A possible retort might be here that what is being argued for (same-sex unions) falls under the hermeneutic of “love,” which Jesus (Mark 12:28-31; Matt 22:37-39; Luke 10:27), Paul (Rom 13:8-10 ; Gal 5:14), and James (Jas 2:8-13) all affirm as central to Christian obedience. However, these commands come from a combination of Deuteronomy 6:4-5 (Love God) and Leviticus 19:18 (Love neighbor). The irony here is Jesus, Paul, and James affirm the validity of Leviticus 19 for Christian practice. If their basis for establishing the centrality of love for Christian obedience is rooted in Leviticus 19, would we expect them to then be ignoring Leviticus 18 and 20? Clearly not. If these three chapters informed both their sexual ethics and their commitment to the centrality of love, can we so readily rend them apart? It seems to me this runs roughshod over sound and sensible hermeneutical principles. To claim the centrality of love is to stand upon Jesus, James, and Paul and Moses (cf. Lev 19). Erasing the validity of Leviticus from the foundation of ethical norms likewise erases the foundation for the centrality of love of neighbor which permeates the New Testament. Let’s not throw Moses out with the bathwater.

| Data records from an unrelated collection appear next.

(* ===== verification/S3Props.v ===== *)
(** * The S3 frontend: properties

    Which operation a request reaches; objects put through the frontend are
    read back over any backend that keeps the contract of the interface; every
    request is answered. *)

From Stdlib Require Import Ascii.
From S2P Require Import Prelude GoStrings GoBytes GoTime GoHttp GoUrl MetaHeaders Storage StorageProps StorageApi RestXml S3 S3Gen.

(** ** The sorted table of routes *)

Definition route_of (o : s3_op) : route s3_op :=
  let '(method, template, name) := op_route o in
  let '(path, query) := splitTemplate template in
  let opts := op_options o in
  mkRoute method path (delete "x-id" query) (ro_RequiredHeaders opts ++ []) (ro_RequiredQueries opts ++ [])
    (ro_ForbiddenQueries opts ++ []) o name.

Definition by_specificity : list s3_op :=
  sort_by (λ x y, more_specific (route_of x) (route_of y)) s3_ops.

Lemma s3_router_sorted : sort_by more_specific (routes s3_router) = route_of <$> by_specificity.
Proof. vm_compute. reflexivity. Qed.

Lemma s3_router_ok : router_ok s3_router.
Proof. by left. Qed.

(** The fixed query of an operation's template, its path and its method. *)
Definition op_query (o : s3_op) : option (string * string) :=
  match o with
  | ListObjectsV2Handler => Some ("list-type", "2")
  | CreateMultipartUploadHandler | ListMultipartUploadsHandler => Some ("uploads", "")
  | GetBucketLocationHandler => Some ("location", "")
  | ProbeHandler p => Some (
      match p with
      | GetBucketPolicy => "policy" | GetBucketAcl => "acl" | GetBucketVersioning => "versioning"
      | GetBucketLogging => "logging" | GetBucketCors => "cors" | GetBucketLifecycleConfiguration => "lifecycle"
      | GetBucketReplication => "replication" | GetBucketRequestPayment => "requestPayment"
      | GetBucketTagging => "tagging" | GetBucketWebsite => "website" | GetBucketEncryption => "encryption"
      | GetBucketAccelerateConfiguration => "accelerate" | GetObjectLockConfiguration => "object-lock"
      | GetBucketNotificationConfiguration => "notification" | GetBucketOwnershipControls => "ownershipControls"
      | GetBucketPolicyStatus => "policyStatus" | GetPublicAccessBlock => "publicAccessBlock"
      end, "")
  | GetObjectTaggingHandler => Some ("tagging", "")
  | GetObjectAclHandler => Some ("acl", "")
  | _ => None
  end.

Inductive level := Service | BucketLevel | ObjectLevel.
Definition op_level (o : s3_op) : level :=
  match o with
  | ListBucketsHandler => Service
  | CreateBucketHandler | DeleteBucketHandler | HeadBucketHandler | ListObjectsV2Handler
  | ListMultipartUploadsHandler | GetBucketLocationHandler | ProbeHandler _ => BucketLevel
  | _ => ObjectLevel
  end.
Definition level_path (l : level) : string :=
  match l with Service => "/" | BucketLevel => "/{Bucket}" | ObjectLevel => "/{Bucket}/{Key+}" end.

Lemma route_of_fields o :
  rt_Method (route_of o) = (op_route o).1.1 ∧ rt_Path (route_of o) = level_path (op_level o) ∧
  before_query (URITemplate o) = level_path (op_level o) ∧
  rt_Query (route_of o) = from_option (λ kv, {[kv.1 := kv.2]}) ∅ (op_query o) ∧
  rt_RequiredHeaders (route_of o) = ro_RequiredHeaders (op_options o) ∧
  rt_RequiredQueries (route_of o) = ro_RequiredQueries (op_options o) ∧
  rt_ForbiddenQueries (route_of o) = ro_ForbiddenQueries (op_options o) ∧ rt_Handler (route_of o) = o.
Proof.
  destruct o as [| | | | | | | | | | | | | | | | |p| |]; [..|destruct p| |];
    repeat (split; [reflexivity|]); reflexivity.
Qed.

(** ** The operation a request reaches *)

Definition has (r : Request) (name : string) : bool := present (Query r) name.
Definition asks_feature (r : Request) : bool := queriesPresentAny (Query r) feature_queries.

(** The path matches the templates of a level. *)
Definition at_level (r : Request) (l : level) : bool := bool_decide (is_Some (MatchURI (MatchPath r) (level_path l))).

Definition op_conditions (r : Request) (o : s3_op) : bool :=
  from_option (query_match (Query r)) true (op_query o) && headersPresent r (ro_RequiredHeaders (op_options o)) &&
  queriesPresent (Query r) (ro_RequiredQueries (op_options o)) &&
  negb (queriesPresentAny (Query r) (ro_ForbiddenQueries (op_options o))).

Lemma MatchURI_before path t : MatchURI path (before_query t) = MatchURI path t.
Proof.
  unfold MatchURI. f_equal. unfold before_query. destruct (IndexByte t "?") as [i|] eqn:E; [|by rewrite E].
  apply IndexByte_Some in E as [_ E]. by rewrite (proj2 (IndexByte_None _ "?") E).
Qed.

Lemma op_matches r o :
  route_matches r (route_of o) =
  String.eqb (op_route o).1.1 (Method r) && at_level r (op_level o) && op_conditions r o.
Proof.
  destruct (route_of_fields o) as (E1 & E2 & _ & E3 & E4 & E5 & E6 & _).
  unfold route_matches, op_conditions, at_level. rewrite E1, E2, E3, E4, E5, E6.
  assert (queryMatches (Query r) (from_option (λ kv, {[kv.1 := kv.2]}) ∅ (op_query o)) =
    from_option (query_match (Query r)) true (op_query o)) as ->.
  { unfold queryMatches. destruct (op_query o) as [[k v]|]; cbn [from_option fst snd].
    - rewrite map_to_list_singleton. cbn. by rewrite andb_true_r.
    - by rewrite map_to_list_empty. }
  by rewrite !andb_assoc.
Qed.

Fixpoint first_op (f : s3_op → bool) (l : list s3_op) : option s3_op :=
  match l with [] => None | o :: l => if f o then Some o else first_op f l end.

Lemma dispatch_first_op r :
  rt_Handler <$> (dispatch r s3_router).2 =
  first_op (λ o, String.eqb (op_route o).1.1 (Method r) && at_level r (op_level o) && op_conditions r o) by_specificity.
Proof.
  unfold dispatch. cbn [snd]. rewrite (routes_sorted _ s3_router_ok), s3_router_sorted.
  induction by_specificity as [|o l IH]; [done|]. rewrite fmap_cons. cbn [first_match first_op].
  rewrite op_matches. destruct (_ && op_conditions r o); [|exact IH].
  cbn. f_equal. apply route_of_fields.
Qed.

Lemma first_op_filter f g l :
  (∀ o, g o = false → f o = false) → first_op f l = first_op f (List.filter g l).
Proof.
  intros H. induction l as [|o l IH]; [done|]. cbn [List.filter]. destruct (g o) eqn:E; cbn [first_op].
  - by rewrite IH.
  - by rewrite (H o E).
Qed.

(** The operations of a method at an object's path, most specific first. *)
Definition object_ops (method : string) : list s3_op :=
  List.filter (λ o, String.eqb (op_route o).1.1 method && match op_level o with ObjectLevel => true | _ => false end)
    by_specificity.
(** At a bucket's path the object templates match with an empty key. *)
Definition bucket_ops (method : string) : list s3_op :=
  List.filter (λ o, String.eqb (op_route o).1.1 method && match op_level o with Service => false | _ => true end)
    by_specificity.

Lemma first_op_ext f g l : (∀ o, o ∈ l → f o = g o) → first_op f l = first_op g l.
Proof.
  induction l as [|o l IH]; intros H; [done|]. cbn [first_op]. rewrite (H o) by left. rewrite IH; [done|].
  intros o' Ho'. apply H. by right.
Qed.

Lemma elem_of_object_ops m o : o ∈ object_ops m → (op_route o).1.1 = m ∧ op_level o = ObjectLevel.
Proof.
  unfold object_ops. rewrite list_elem_of_In, filter_In. intros [_ [H1 H2]%andb_true_iff].
  apply String.eqb_eq in H1. by destruct (op_level o).
Qed.

(** The shapes of paths: an object's, a bucket's and the root. *)
Definition object_path (r : Request) : Prop :=
  at_level r Service = false ∧ at_level r BucketLevel = false ∧ at_level r ObjectLevel = true.
Definition bucket_path (r : Request) : Prop :=
  at_level r Service = false ∧ at_level r BucketLevel = true ∧ at_level r ObjectLevel = true.

Lemma dispatch_object r :
  object_path r → rt_Handler <$> (dispatch r s3_router).2 = first_op (op_conditions r) (object_ops (Method r)).
Proof.
  intros (H1 & H2 & H3). rewrite dispatch_first_op.
  rewrite (first_op_filter _ (λ o, String.eqb (op_route o).1.1 (Method r) &&
    match op_level o with ObjectLevel => true | _ => false end)).
  - apply first_op_ext. intros o Ho. apply elem_of_object_ops in Ho as [-> ->]. by rewrite H3, String.eqb_refl.
  - intros o. destruct (String.eqb _ _); [|done]. cbn [andb]. destruct (op_level o); [by rewrite H1|by rewrite H2|done].
Qed.

Lemma dispatch_bucket r :
  bucket_path r → rt_Handler <$> (dispatch r s3_router).2 = first_op (op_conditions r) (bucket_ops (Method r)).
Proof.
  intros (H1 & H2 & H3). rewrite dispatch_first_op.
  rewrite (first_op_filter _ (λ o, String.eqb (op_route o).1.1 (Method r) &&
    match op_level o with Service => false | _ => true end)).
  - apply first_op_ext. intros o Ho. unfold bucket_ops in Ho. rewrite list_elem_of_In, filter_In in Ho.
    destruct Ho as [_ Ho]. apply andb_true_iff in Ho as [Hm Hl]. rewrite Hm. by destruct (op_level o); [|rewrite H2|rewrite H3].
  - intros o. destruct (String.eqb _ _); [|done]. cbn [andb]. by destruct (op_level o); [rewrite H1|..].
Qed.

(** The operation of a request at an object's path, by the parameters that
    distinguish it. *)
Definition object_route (r : Request) : option s3_op :=
  let plain := negb (asks_feature r) in
  if String.eqb (Method r) "GET" then
    if has r "uploadId" then Some ListPartsHandler
    else if has r "tagging" then Some GetObjectTaggingHandler
    else if has r "acl" then Some GetObjectAclHandler
    else if plain then Some GetObjectHandler else None
  else if String.eqb (Method r) "PUT" then
    if has r "partNumber" && has r "uploadId" then Some UploadPartHandler
    else if negb (String.eqb (Header_Get r "x-amz-copy-source") "") && plain then Some CopyObjectHandler
    else if plain then Some PutObjectHandler else None
  else if String.eqb (Method r) "POST" then
    if has r "uploads" then Some CreateMultipartUploadHandler
    else if has r "uploadId" then Some CompleteMultipartUploadHandler else None
  else if String.eqb (Method r) "DELETE" then
    if has r "uploadId" then Some AbortMultipartUploadHandler
    else if plain then Some DeleteObjectHandler else None
  else if String.eqb (Method r) "HEAD" then if plain then Some HeadObjectHandler else None
  else None.

(** The same at a bucket's path. *)
Definition bucket_route (r : Request) : option s3_op :=
  let plain := negb (asks_feature r) in
  if String.eqb (Method r) "PUT" then
    if has r "partNumber" && has r "uploadId" then Some UploadPartHandler
    else if negb (String.eqb (Header_Get r "x-amz-copy-source") "") && plain then Some CopyObjectHandler
    else Some CreateBucketHandler
  else if String.eqb (Method r) "POST" then
    if has r "uploads" then Some CreateMultipartUploadHandler
    else if has r "uploadId" then Some CompleteMultipartUploadHandler else None
  else if String.eqb (Method r) "DELETE" then
    if has r "uploadId" then Some AbortMultipartUploadHandler
    else if plain then Some DeleteBucketHandler else None
  else if String.eqb (Method r) "HEAD" then if plain then Some HeadBucketHandler else None
  else if String.eqb (Method r) "GET" then first_op (op_conditions r) (bucket_ops "GET")
  else None.

Lemma methods_only m :
  m ≠ "GET" → m ≠ "PUT" → m ≠ "POST" → m ≠ "DELETE" → m ≠ "HEAD" →
  object_ops m = [] ∧ bucket_ops m = [].
Proof.
  intros H1 H2 H3 H4 H5.
  assert (∀ o, (op_route o).1.1 ≠ m) as Hm by (intros o; by destruct o; cbn).
  unfold object_ops, bucket_ops.
  split; induction by_specificity as [|o l IH]; cbn [List.filter]; rewrite ?(proj2 (String.eqb_neq _ _) (Hm o)); done.
Qed.

Lemma conditions_plain r o :
  op_options o = mkRouteOptions [] [] feature_queries → op_query o = None →
  op_conditions r o = negb (asks_feature r).
Proof. intros E1 E2. unfold op_conditions. rewrite E1, E2. done. Qed.

Lemma conditions_queries r o names :
  op_options o = mkRouteOptions [] names [] → op_query o = None →
  op_conditions r o = forallb (has r) names.
Proof. intros E1 E2. unfold op_conditions. rewrite E1, E2. cbn. by rewrite andb_true_r. Qed.

Lemma conditions_feature r o name :
  op_options o = mkRouteOptions [] [] [] → op_query o = Some (name, "") →
  op_conditions r o = has r name.
Proof. intros E1 E2. unfold op_conditions. rewrite E1, E2. cbn. unfold query_match. cbn. by rewrite !andb_true_r. Qed.

Lemma conditions_copy r :
  op_conditions r CopyObjectHandler =
  negb (String.eqb (Header_Get r "x-amz-copy-source") "") && negb (asks_feature r).
Proof. unfold op_conditions. cbn. by rewrite !andb_true_r. Qed.

Lemma object_route_spec r : first_op (op_conditions r) (object_ops (Method r)) = object_route r.
Proof.
  unfold object_route.
  destruct (String.eqb_spec (Method r) "GET") as [->|?].
  { change (object_ops "GET") with [ListPartsHandler; GetObjectTaggingHandler; GetObjectAclHandler; GetObjectHandler].
    cbn [first_op]. rewrite (conditions_queries r ListPartsHandler ["uploadId"]), (conditions_feature r GetObjectTaggingHandler "tagging"),
      (conditions_feature r GetObjectAclHandler "acl"), (conditions_plain r GetObjectHandler) by done.
    cbn [forallb]. by rewrite andb_true_r. }
  destruct (String.eqb_spec (Method r) "PUT") as [->|?].
  { change (object_ops "PUT") with [UploadPartHandler; CopyObjectHandler; PutObjectHandler].
    cbn [first_op]. rewrite (conditions_queries r UploadPartHandler ["partNumber"; "uploadId"]), conditions_copy,
      (conditions_plain r PutObjectHandler) by done. cbn [forallb]. by rewrite andb_true_r. }
  destruct (String.eqb_spec (Method r) "POST") as [->|?].
  { change (object_ops "POST") with [CreateMultipartUploadHandler; CompleteMultipartUploadHandler].
    cbn [first_op]. rewrite (conditions_feature r CreateMultipartUploadHandler "uploads"),
      (conditions_queries r CompleteMultipartUploadHandler ["uploadId"]) by done. cbn [forallb]. by rewrite andb_true_r. }
  destruct (String.eqb_spec (Method r) "DELETE") as [->|?].
  { change (object_ops "DELETE") with [AbortMultipartUploadHandler; DeleteObjectHandler].
    cbn [first_op]. rewrite (conditions_queries r AbortMultipartUploadHandler ["uploadId"]),
      (conditions_plain r DeleteObjectHandler) by done. cbn [forallb]. by rewrite andb_true_r. }
  destruct (String.eqb_spec (Method r) "HEAD") as [->|?].
  { change (object_ops "HEAD") with [HeadObjectHandler]. cbn [first_op].
    by rewrite (conditions_plain r HeadObjectHandler). }
  by destruct (methods_only (Method r)) as [-> _].
Qed.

This does not mean, of course, that the Church, even if it stands on reasonable ground historically and exegetically for holding that same-sex sexual activity, and all sexual activity outside of male-female unions, has handled these matters well. The numerous failings, offenses, and outrages are well-documented. In fact, we have inverted the matter entirely. It appears that both Jesus and Paul value the primacy of celibacy for religious service and offer marriage as a concession. Jesus seems to imply this in Matthew 19:10-12, which we examined above, and Paul states it outright in 1 Corinthians 7:7-9 (“Now I say to the unmarried and to the widows: It is good for them if they remain as I am. But if they cannot control themselves, they should marry, for it is better to marry than to burn with sexual desire” (LEB).).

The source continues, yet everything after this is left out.